-------- Data to examine --------
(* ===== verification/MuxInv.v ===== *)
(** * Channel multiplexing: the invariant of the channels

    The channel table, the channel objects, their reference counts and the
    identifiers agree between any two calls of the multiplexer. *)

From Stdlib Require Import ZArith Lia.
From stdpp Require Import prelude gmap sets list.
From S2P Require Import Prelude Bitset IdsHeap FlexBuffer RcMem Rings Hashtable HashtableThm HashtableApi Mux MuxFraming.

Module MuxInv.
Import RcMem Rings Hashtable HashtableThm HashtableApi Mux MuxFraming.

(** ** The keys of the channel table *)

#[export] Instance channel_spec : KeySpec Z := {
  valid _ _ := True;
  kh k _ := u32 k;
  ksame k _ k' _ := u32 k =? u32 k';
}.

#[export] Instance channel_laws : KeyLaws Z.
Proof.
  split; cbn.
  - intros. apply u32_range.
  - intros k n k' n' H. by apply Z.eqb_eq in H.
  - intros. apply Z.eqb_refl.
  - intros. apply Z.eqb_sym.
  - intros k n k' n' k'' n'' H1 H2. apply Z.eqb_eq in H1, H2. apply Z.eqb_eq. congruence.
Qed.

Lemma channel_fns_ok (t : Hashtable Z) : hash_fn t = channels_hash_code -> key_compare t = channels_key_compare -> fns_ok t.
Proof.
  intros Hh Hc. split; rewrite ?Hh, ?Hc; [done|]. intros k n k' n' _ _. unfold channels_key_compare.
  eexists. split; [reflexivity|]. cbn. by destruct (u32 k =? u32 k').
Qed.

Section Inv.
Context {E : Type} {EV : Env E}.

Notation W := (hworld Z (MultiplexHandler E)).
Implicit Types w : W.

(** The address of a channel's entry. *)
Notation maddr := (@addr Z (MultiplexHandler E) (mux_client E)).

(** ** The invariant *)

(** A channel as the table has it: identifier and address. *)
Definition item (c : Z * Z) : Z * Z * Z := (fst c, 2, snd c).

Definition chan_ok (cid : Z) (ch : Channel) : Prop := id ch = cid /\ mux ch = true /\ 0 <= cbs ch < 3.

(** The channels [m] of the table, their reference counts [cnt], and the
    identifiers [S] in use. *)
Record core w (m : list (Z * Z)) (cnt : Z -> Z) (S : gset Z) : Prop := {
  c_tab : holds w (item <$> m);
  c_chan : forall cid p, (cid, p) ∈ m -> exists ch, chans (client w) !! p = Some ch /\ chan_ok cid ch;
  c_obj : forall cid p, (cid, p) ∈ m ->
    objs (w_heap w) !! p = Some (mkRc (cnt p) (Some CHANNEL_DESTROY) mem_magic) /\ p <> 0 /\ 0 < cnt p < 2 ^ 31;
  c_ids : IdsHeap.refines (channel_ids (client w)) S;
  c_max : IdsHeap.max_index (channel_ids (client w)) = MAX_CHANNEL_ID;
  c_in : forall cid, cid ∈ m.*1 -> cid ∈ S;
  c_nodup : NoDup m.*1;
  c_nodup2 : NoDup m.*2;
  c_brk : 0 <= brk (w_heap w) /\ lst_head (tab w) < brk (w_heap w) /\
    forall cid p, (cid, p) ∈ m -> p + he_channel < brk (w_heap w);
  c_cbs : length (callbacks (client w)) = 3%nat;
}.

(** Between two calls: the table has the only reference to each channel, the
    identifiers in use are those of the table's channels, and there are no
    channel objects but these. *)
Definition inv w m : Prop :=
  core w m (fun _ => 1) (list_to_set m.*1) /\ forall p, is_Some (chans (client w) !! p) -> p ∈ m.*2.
--------
-------- Data to examine --------
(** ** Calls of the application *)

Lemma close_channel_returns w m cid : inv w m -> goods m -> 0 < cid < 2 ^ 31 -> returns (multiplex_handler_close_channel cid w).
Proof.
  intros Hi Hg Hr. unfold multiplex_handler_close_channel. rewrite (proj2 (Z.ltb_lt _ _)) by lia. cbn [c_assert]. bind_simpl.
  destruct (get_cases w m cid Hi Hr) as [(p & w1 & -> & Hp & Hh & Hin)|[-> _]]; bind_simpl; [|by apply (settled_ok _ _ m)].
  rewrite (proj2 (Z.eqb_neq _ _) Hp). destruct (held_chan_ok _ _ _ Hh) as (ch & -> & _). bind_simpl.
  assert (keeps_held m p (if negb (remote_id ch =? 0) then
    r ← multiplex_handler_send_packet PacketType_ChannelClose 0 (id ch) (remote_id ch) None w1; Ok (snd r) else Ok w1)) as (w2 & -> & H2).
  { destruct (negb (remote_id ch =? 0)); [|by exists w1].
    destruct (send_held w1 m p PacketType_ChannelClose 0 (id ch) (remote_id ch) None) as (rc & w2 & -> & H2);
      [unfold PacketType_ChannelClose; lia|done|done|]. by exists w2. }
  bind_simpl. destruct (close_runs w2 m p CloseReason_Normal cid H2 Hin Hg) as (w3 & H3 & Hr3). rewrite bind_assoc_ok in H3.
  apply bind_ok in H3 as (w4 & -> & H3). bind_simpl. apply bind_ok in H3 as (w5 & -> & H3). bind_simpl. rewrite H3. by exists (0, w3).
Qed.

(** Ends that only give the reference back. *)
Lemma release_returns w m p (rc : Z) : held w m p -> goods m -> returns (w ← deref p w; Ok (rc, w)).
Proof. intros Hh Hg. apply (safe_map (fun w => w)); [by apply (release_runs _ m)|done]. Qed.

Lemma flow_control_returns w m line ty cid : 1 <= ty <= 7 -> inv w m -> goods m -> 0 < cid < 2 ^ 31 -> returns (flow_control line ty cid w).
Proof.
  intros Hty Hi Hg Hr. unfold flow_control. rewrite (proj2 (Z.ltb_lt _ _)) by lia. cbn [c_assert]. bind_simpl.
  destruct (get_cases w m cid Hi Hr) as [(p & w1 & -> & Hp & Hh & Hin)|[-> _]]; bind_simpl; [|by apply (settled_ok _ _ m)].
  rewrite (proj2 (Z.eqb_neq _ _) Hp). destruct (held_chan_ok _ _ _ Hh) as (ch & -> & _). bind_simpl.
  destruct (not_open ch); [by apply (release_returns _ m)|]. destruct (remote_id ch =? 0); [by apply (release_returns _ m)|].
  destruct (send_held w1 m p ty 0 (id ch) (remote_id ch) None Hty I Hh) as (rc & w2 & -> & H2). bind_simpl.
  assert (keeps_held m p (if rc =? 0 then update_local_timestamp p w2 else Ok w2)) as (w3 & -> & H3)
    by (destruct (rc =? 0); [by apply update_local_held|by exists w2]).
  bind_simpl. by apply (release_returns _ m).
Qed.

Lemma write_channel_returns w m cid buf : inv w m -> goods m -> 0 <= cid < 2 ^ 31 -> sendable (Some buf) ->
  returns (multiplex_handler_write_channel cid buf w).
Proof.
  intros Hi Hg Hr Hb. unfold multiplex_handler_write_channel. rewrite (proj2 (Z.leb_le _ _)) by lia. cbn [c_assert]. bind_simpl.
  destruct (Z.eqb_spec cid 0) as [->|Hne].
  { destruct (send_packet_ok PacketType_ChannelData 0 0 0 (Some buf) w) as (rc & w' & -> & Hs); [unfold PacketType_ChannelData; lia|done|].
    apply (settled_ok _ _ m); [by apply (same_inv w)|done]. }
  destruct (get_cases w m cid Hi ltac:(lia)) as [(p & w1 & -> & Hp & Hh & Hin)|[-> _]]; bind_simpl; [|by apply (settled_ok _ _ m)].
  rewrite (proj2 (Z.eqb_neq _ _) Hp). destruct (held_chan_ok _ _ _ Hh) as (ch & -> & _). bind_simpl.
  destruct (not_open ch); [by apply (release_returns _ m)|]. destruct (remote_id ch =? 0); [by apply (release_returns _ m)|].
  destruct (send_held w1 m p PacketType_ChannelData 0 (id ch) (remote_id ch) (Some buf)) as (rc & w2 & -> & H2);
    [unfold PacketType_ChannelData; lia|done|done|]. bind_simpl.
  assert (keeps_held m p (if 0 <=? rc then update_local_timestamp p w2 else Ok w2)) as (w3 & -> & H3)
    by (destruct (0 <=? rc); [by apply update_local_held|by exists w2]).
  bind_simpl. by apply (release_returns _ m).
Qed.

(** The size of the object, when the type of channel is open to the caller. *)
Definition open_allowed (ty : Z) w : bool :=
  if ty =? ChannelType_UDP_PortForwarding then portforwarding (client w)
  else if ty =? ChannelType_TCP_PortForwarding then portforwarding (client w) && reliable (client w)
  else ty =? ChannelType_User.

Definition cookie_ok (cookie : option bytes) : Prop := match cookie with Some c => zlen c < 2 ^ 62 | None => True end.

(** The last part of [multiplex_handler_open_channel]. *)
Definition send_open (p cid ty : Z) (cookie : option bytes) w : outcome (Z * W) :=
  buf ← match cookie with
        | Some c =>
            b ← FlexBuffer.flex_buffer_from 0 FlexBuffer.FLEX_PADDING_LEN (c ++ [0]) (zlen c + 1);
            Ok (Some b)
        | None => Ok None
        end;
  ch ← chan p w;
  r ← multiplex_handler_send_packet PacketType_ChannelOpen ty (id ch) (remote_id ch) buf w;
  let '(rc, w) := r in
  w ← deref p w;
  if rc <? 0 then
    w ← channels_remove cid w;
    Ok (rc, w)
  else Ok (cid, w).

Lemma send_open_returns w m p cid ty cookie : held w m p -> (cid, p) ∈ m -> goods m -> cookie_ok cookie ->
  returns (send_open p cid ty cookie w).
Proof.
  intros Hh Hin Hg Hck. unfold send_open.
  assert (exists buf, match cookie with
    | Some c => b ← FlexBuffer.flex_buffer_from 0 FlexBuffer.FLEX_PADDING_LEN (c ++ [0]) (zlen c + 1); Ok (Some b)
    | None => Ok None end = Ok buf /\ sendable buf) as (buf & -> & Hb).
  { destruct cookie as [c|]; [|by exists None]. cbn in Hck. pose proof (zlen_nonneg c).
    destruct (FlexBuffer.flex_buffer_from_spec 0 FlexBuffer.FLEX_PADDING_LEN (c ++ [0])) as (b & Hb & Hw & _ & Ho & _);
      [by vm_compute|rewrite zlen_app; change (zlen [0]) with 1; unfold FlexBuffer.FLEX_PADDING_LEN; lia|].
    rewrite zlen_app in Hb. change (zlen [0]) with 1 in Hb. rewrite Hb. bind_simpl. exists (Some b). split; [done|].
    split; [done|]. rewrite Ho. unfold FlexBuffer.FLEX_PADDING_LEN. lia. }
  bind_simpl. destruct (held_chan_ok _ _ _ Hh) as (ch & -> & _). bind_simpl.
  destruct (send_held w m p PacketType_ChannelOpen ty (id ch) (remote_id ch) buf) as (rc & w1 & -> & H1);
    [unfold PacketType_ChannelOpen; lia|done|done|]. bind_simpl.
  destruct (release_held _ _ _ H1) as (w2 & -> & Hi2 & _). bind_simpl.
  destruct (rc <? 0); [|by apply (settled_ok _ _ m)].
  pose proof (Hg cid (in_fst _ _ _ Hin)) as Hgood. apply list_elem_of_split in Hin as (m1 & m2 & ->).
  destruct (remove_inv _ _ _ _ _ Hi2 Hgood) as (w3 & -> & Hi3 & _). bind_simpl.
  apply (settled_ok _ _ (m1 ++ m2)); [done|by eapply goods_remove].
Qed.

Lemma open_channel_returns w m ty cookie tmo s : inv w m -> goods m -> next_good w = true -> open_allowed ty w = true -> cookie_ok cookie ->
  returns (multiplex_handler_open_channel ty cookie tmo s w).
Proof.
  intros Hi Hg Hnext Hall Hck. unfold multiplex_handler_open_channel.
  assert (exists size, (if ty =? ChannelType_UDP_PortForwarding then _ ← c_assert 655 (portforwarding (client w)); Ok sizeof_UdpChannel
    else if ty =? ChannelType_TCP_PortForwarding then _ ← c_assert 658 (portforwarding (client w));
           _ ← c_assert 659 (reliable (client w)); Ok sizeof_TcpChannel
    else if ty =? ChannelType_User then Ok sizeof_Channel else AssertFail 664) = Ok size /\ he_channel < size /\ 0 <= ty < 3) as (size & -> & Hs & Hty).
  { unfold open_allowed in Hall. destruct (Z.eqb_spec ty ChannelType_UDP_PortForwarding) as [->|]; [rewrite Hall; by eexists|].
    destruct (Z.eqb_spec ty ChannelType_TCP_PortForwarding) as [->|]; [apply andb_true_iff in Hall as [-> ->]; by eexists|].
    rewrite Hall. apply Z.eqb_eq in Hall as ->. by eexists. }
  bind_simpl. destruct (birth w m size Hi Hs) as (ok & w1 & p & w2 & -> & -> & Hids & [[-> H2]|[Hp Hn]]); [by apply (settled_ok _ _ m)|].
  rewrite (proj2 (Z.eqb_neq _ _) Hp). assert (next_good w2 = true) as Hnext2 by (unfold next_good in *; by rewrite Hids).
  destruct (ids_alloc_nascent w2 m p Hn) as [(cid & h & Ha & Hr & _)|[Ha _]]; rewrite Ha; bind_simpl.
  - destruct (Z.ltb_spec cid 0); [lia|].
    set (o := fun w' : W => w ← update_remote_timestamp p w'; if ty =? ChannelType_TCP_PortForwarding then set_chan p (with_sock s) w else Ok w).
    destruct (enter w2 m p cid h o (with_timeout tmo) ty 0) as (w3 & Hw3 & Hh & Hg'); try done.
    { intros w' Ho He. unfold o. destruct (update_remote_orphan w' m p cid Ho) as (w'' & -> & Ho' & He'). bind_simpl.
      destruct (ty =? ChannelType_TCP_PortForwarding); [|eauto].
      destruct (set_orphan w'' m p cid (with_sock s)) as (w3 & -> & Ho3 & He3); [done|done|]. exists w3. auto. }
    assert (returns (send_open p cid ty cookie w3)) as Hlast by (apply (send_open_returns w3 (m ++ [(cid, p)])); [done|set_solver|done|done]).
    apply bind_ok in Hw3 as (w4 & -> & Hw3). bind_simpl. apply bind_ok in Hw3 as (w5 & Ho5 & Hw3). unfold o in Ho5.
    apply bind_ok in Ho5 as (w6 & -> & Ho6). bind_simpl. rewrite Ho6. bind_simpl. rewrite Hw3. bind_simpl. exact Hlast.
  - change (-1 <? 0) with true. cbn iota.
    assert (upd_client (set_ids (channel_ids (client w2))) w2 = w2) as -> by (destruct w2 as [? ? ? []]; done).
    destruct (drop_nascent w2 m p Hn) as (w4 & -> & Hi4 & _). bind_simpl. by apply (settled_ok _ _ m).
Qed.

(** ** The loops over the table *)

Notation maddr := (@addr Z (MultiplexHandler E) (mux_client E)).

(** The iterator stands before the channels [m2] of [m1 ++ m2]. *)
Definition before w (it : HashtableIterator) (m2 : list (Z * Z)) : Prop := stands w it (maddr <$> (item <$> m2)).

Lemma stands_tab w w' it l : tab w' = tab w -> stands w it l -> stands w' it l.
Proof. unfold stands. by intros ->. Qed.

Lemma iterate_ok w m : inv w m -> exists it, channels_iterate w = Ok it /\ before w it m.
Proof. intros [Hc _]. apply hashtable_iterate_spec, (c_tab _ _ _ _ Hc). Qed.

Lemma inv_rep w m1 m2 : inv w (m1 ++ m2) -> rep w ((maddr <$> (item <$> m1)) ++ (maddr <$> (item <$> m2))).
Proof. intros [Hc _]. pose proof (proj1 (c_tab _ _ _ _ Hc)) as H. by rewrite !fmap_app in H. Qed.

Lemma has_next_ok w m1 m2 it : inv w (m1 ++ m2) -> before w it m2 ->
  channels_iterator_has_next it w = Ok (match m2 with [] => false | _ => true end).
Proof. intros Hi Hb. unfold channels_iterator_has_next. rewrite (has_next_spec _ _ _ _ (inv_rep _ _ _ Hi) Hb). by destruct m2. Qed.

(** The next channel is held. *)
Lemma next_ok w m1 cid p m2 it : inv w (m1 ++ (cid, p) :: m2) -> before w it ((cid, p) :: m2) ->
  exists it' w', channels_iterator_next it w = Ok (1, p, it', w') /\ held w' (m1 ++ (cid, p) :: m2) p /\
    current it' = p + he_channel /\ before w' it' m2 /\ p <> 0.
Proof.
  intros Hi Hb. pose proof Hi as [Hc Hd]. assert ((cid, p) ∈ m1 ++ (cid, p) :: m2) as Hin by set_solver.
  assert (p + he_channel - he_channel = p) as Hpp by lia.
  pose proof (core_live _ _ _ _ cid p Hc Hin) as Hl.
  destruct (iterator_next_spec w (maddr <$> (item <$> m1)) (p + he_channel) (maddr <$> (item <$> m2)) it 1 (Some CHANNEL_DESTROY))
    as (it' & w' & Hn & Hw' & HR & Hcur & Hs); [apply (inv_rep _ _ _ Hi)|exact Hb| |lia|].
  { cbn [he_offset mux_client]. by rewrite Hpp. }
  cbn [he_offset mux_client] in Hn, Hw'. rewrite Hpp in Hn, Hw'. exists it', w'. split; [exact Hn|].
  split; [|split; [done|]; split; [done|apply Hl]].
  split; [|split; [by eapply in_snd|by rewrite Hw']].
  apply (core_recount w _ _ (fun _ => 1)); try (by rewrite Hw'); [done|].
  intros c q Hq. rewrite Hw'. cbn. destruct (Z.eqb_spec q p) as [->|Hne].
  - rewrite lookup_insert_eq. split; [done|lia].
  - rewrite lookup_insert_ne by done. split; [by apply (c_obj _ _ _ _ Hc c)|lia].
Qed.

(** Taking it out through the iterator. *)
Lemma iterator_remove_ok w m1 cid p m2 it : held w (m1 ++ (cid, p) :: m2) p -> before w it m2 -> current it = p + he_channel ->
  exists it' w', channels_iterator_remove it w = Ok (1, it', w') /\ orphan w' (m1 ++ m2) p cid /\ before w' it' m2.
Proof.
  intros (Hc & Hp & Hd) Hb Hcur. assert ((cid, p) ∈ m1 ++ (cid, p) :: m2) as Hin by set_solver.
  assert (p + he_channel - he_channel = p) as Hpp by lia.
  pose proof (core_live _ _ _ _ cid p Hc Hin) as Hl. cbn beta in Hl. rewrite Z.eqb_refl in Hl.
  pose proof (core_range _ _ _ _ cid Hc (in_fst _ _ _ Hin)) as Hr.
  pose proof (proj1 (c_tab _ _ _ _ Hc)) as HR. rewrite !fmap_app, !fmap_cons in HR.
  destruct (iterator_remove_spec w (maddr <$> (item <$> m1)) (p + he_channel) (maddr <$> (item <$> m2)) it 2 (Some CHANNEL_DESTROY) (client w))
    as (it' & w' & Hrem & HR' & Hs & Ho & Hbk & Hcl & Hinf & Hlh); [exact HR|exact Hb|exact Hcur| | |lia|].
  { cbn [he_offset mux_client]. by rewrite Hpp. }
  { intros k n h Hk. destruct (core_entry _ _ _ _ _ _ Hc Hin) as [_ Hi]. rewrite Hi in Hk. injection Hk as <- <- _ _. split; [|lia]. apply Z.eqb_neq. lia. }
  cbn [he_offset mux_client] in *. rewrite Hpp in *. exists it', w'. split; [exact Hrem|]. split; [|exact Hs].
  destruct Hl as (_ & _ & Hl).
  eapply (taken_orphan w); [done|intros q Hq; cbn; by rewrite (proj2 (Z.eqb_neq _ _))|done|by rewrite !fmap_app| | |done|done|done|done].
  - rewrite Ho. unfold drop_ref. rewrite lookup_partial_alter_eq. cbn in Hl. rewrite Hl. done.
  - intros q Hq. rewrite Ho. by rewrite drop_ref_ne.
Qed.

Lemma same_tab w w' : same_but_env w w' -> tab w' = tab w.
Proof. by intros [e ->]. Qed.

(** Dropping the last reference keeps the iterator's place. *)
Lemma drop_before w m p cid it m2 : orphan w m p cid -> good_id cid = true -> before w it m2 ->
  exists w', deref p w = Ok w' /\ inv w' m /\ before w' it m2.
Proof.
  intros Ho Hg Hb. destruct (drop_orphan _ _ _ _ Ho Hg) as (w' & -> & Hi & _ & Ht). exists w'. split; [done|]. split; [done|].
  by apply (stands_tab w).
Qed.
--------
-------- Data to examine --------
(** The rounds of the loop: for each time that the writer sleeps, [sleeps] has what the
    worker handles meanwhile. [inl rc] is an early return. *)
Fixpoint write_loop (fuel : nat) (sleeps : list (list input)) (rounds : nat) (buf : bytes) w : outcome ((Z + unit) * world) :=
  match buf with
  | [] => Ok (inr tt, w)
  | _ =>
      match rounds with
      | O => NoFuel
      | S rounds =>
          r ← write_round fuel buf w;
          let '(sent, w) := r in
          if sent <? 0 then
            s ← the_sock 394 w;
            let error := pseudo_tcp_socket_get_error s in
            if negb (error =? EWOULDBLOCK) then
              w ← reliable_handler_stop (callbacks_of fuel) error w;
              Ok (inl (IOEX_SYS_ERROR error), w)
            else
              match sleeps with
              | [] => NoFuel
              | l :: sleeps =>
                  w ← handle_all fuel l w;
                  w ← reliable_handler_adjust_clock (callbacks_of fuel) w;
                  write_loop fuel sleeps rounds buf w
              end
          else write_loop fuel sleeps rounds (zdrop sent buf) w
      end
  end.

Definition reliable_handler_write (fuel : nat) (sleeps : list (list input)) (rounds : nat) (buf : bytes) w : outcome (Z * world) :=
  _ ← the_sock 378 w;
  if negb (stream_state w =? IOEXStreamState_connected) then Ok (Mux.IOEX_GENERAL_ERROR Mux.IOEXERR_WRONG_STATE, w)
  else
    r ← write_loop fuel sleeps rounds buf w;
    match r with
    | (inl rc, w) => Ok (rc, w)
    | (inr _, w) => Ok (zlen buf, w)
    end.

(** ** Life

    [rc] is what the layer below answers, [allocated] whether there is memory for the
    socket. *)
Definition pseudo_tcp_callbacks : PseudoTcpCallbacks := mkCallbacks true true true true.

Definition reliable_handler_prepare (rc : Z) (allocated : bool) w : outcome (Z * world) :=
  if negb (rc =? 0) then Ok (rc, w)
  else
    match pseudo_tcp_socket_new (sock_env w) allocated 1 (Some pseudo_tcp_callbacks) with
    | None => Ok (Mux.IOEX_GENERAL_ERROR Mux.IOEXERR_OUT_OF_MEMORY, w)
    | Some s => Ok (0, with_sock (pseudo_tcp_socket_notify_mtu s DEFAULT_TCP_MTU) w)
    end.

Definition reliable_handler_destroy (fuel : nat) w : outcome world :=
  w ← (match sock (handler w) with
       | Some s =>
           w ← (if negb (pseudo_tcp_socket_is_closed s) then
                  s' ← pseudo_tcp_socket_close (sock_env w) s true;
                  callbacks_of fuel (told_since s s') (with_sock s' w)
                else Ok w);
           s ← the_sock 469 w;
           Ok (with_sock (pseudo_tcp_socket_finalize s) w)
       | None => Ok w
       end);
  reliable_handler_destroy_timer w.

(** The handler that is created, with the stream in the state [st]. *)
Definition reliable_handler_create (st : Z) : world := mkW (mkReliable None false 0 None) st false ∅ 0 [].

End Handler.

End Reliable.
--------
**Task statement:**
Lines in the records above that contain the word "bytes" need to be counted; the reply is that number and nothing else.

**Response:**
4